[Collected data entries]
******************************
(** *** The turn state machine *)

Definition ANGLE_THRESH_DEG : Q := 25.0.
Definition OMEGA_THRESH_DPS : Q := 8.0.
Definition SMOOTH_WIN : Z := 5.
Definition ARM_FRAMES : nat := 6.
Definition RELEASE_FRAMES : nat := 6.
Definition MIN_TURN_SEC : Q := 0.7.

(** [y[i]] is the median of the entries of [x] at most [k // 2] places
    away from [i]. *)
Definition _median_filter (x : list Q) (k : Z) : list Q :=
  if (k <=? 1)%Z then x
  else
    let r := Z.to_nat (k / 2) in
    imap (fun i _ =>
            let s := (i - r)%nat in
            let e := Nat.min (length x) (i + r + 1) in
            Py.median (Py.slice x s e)) x.

Inductive Direction : Type := dir_left | dir_right.

Definition direction_eqb (a b : Direction) : bool :=
  match a, b with
  | dir_left, dir_left | dir_right, dir_right => true
  | _, _ => false
  end.

(** ["right" if w >= 0 else "left"] *)
Definition direction_of (w : Q) : Direction :=
  if 0 <=? w then dir_right else dir_left.

(** [state]; [direction], [start_i] and [start_heading] are set while
    it is ["turning"]. *)
Inductive TurnState : Type :=
| turn_idle
| turning (direction : Direction) (start_i : nat) (start_heading : Q).

Record TurnLoop : Type := {
  turn_state : TurnState;
  arm : list bool;
  rel : list bool;
  turn_events : list Direction
}.

Definition turn_init : TurnLoop :=
  {| turn_state := turn_idle; arm := []; rel := []; turn_events := [] |}.

(** One round of [for i in range(len(times))].  The deque [arm] is full
    only from the sixth round after it was cleared, so
    [i - ARM_FRAMES + 1] is not negative where it is used. *)
Definition turn_step (omega_s heading times : list Q) (st : TurnLoop) (i : nat)
  : TurnLoop :=
  let w := nth i omega_s 0 in
  let turning_now := OMEGA_THRESH_DPS <=? Qabs w in
  let arm' := Py.deque_append ARM_FRAMES (arm st) turning_now in
  match turn_state st with
  | turn_idle =>
      if (length arm' =? ARM_FRAMES)%nat && forallb id arm'
      then
        let start_i := (i + 1 - ARM_FRAMES)%nat in
        let direction := direction_of (Py.median (Py.slice omega_s start_i (i + 1))) in
        {| turn_state := turning direction start_i (nth start_i heading 0);
           arm := arm'; rel := []; turn_events := turn_events st |}
      else {| turn_state := turn_idle; arm := arm'; rel := rel st;
              turn_events := turn_events st |}
  | turning direction start_i start_heading =>
      let same_dir := direction_eqb direction (direction_of w) in
      let rel' := Py.deque_append RELEASE_FRAMES (rel st)
                    (negb turning_now || negb same_dir) in
      let delta := (nth i heading 0 - start_heading)
                   * (match direction with dir_right => 1 | dir_left => -1 end) in
      let long_enough :=
        Py.fl MIN_TURN_SEC <=? Py.fsub (nth i times 0) (nth start_i times 0) in
      if ((length rel' =? RELEASE_FRAMES)%nat && forallb id rel')
         || ((ANGLE_THRESH_DEG <=? delta) && long_enough)
      then {| turn_state := turn_idle; arm := []; rel := [];
              turn_events := turn_events st ++ [direction] |}
      else {| turn_state := turning direction start_i start_heading;
              arm := arm'; rel := rel'; turn_events := turn_events st |}
  end.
******************************
Exercise
Return each line among the entries that holds the word "slice".

Response for this exercise
            Py.median (Py.slice x s e)) x.
        let direction := direction_of (Py.median (Py.slice omega_s start_i (i + 1))) in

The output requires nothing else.